Most of the "online PDF tool" I could find had the same architecture: upload
your file, wait, download the result. Their privacy policies promised
they'd delete it after an hour. That's a promise. I wanted something
where the promise wasn't necessary — where the tool couldn't leak your
file even if the operator wanted it to.
So I built mergepdfs.in — four PDF tools
(merge, split, compress, reorder) that run entirely in the browser. No backend.
No uploads. Verifiable by turning off your wifi after loading the website.
Here's how it works.
The core insight
Modern browsers can do everything a server would do for PDF manipulation.
File.arrayBuffer() reads the file into memory. pdf-lib merges/splits/
edits the PDF in that memory. A Blob URL downloads the result.
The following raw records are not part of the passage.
(** What a route answers when it does not throw: the result of a tool,
    or a refusal that left the world alone. *)
Lemma toolRoute_ok (data : string) (w : World) (resp : BridgeResponse)
  (w' : World) :
  toolRoute ENV data w = (Ok resp, w') ->
  (exists payload, resp = send 200 payload)
  \/ ((exists payload, resp = send 400 payload) /\ w' = w).
Proof.
  unfold toolRoute. intros E.
  inv_lift E body w1 E1. inv_lift E name w2 E2. inv_lift E args w3 E3.
  destruct (negb (truthy name)).
  - injection E as <- <-. right. eauto.
  - inv_lift E tool w4 E4. left. exact (runAndRender_ok _ _ _ _ E).
Qed.

Lemma chatRoute_ok (data : string) (w : World) (resp : BridgeResponse)
  (w' : World) :
  chatRoute ENV data w = (Ok resp, w') ->
  (exists payload, resp = send 200 payload)
  \/ ((exists payload, resp = send 400 payload) /\ w' = w).
Proof.
  unfold chatRoute. destruct (OPENAI_API_KEY ENV =? "").
  { intros E. injection E as <- <-. right. eauto. }
  intros E. inv_lift E body w1 E1. inv_lift E userText w2 E2.
  destruct userText as [| |b|n|[|c r]|l|fs];
    try (injection E as <- <-; right; eauto; fail).
  inv_bind E reply w3 E3. inv_lift E plan w4 E4.
  destruct (negb (truthy (optGet plan "tool"))); [discriminate|].
  inv_lift E tool w5 E5. inv_lift E args w6 E6.
  left. exact (runAndRender_ok _ _ _ _ E).
Qed.

(** X11. The bridge answers every request and never throws.  The status
    is 200, 204, 400, 404 or 500; every response carries the three CORS
    headers; 204 is the answer to OPTIONS and to nothing else, and it
    alone has no body, the others being JSON; 404 is the answer to
    whatever is neither OPTIONS, nor POST /tool, nor POST /chat.  A
    response 204, 400 or 404 means that nothing happened: no exchange
    was made and the memory is as it was. *)
Theorem bridge_always_answers (req : BridgeRequest) (w : World) :
  exists resp w',
    bridge ENV req w = (Ok resp, w')
    /\ In (rs_status resp) [200; 204; 400; 404; 500]%nat
    /\ incl corsHeaders (rs_headers resp)
    /\ (rs_status resp = 204%nat <-> br_method req = "OPTIONS")
    /\ (rs_payload resp = None <-> rs_status resp = 204%nat)
    /\ (rs_status resp <> 204%nat ->
        In ("Content-Type", "application/json") (rs_headers resp))
    /\ (rs_status resp = 404%nat <->
        br_method req <> "OPTIONS"
        /\ ((br_method req =? "POST") && (br_url req =? "/tool") = false)
        /\ ((br_method req =? "POST") && (br_url req =? "/chat") = false))
    /\ (In (rs_status resp) [204; 400; 404]%nat -> w' = w).
Proof.
  assert (Hsend : forall status payload w',
             In status [200; 400; 404; 500]%nat ->
             (status = 404%nat <->
              br_method req <> "OPTIONS"
              /\ ((br_method req =? "POST") && (br_url req =? "/tool") = false)
              /\ ((br_method req =? "POST") && (br_url req =? "/chat") = false)) ->
             (In status [204; 400; 404]%nat -> w' = w) ->
             br_method req <> "OPTIONS" ->
             let resp := send status payload in
             In (rs_status resp) [200; 204; 400; 404; 500]%nat
             /\ incl corsHeaders (rs_headers resp)
             /\ (rs_status resp = 204%nat <-> br_method req = "OPTIONS")
             /\ (rs_payload resp = None <-> rs_status resp = 204%nat)
             /\ (rs_status resp <> 204%nat ->
                 In ("Content-Type", "application/json") (rs_headers resp))
             /\ (rs_status resp = 404%nat <->
                 br_method req <> "OPTIONS"
                 /\ ((br_method req =? "POST") && (br_url req =? "/tool")
                     = false)
                 /\ ((br_method req =? "POST") && (br_url req =? "/chat")
                     = false))
             /\ (In (rs_status resp) [204; 400; 404]%nat -> w' = w)).
  { intros status payload w' Hst H404 Hw Hm. cbv zeta.
    cbn [send rs_status rs_headers rs_payload].
    assert (Hne : status <> 204%nat).
    { simpl in Hst. intuition (subst; discriminate). }
    split; [simpl in Hst |- *; tauto|].
    split; [apply incl_appl, incl_refl|].
    split; [split; intros E; contradiction|].
    split; [split; [discriminate | intros E; contradiction]|].
    split; [intros _; apply in_or_app; right; now left|].
    split; [exact H404 | exact Hw]. }
  unfold bridge. destruct (br_method req =? "OPTIONS") eqn:Eo.
  { apply String.eqb_eq in Eo. eexists _, w. split; [reflexivity|].
    cbn [rs_status rs_headers rs_payload].
    split; [simpl; tauto|].
    split; [apply incl_refl|].
    split; [split; auto|].
    split; [split; auto|].
    split; [intros E; now elim E|].
    split; [split; [discriminate | intros (E & _); contradiction]|].
    reflexivity. }
  apply String.eqb_neq in Eo. unfold try_catch.
  destruct ((br_method req =? "POST") && (br_url req =? "/tool")) eqn:Et.
  { destruct (toolRoute ENV (br_data req) w) as [[resp|e] w1] eqn:E.
    - apply toolRoute_ok in E as [[p ->] | [[p ->] ->]];
        eexists _, _; (split; [reflexivity|]); apply Hsend; auto;
        try (simpl; tauto);
        try (split; [discriminate | intros (_ & E' & _); discriminate]).
      simpl. intros [E'|[E'|[E'|[]]]]; discriminate.
    - eexists _, _. split; [reflexivity|]. apply Hsend; auto.
      + simpl; tauto.
      + split; [discriminate | intros (_ & E' & _); discriminate].
      + simpl. intros [E'|[E'|[E'|[]]]]; discriminate. }
  destruct ((br_method req =? "POST") && (br_url req =? "/chat")) eqn:Ec.
  { destruct (chatRoute ENV (br_data req) w) as [[resp|e] w1] eqn:E.
    - apply chatRoute_ok in E as [[p ->] | [[p ->] ->]];
        eexists _, _; (split; [reflexivity|]); apply Hsend; auto;
        try (simpl; tauto);
        try (split; [discriminate | intros (_ & _ & E'); discriminate]).
      simpl. intros [E'|[E'|[E'|[]]]]; discriminate.
    - eexists _, _. split; [reflexivity|]. apply Hsend; auto.
      + simpl; tauto.
      + split; [discriminate | intros (_ & _ & E'); discriminate].
      + simpl. intros [E'|[E'|[E'|[]]]]; discriminate. }
  eexists _, w. split; [reflexivity|]. apply Hsend; auto.
  - simpl; tauto.
  - split; auto.
Qed.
At no
point does the file need to leave the tab.
The reason most online PDF tools upload to servers isn't technical —
it's historical. When these tools were built, browsers couldn't handle
this. Now they can.
The stack
- Astro 4 — Static generation, zero-JS pages by default
- React — Only inside interactive tool "islands"
- pdf-lib — Pure JavaScript, runs in the browser, no native deps
- @dnd-kit — Drag-and-drop reordering that works on touch
- Web Workers — Keep the UI responsive during heavy processing
- Tailwind — Because life is short
- Cloudflare Pages — Free static hosting, edge-cached
Astro is the interesting choice here. Most people would reach for
Next.js. But Next.js ships a JS runtime on every page by default,
including the /privacy and /about pages that don't need any JS at all.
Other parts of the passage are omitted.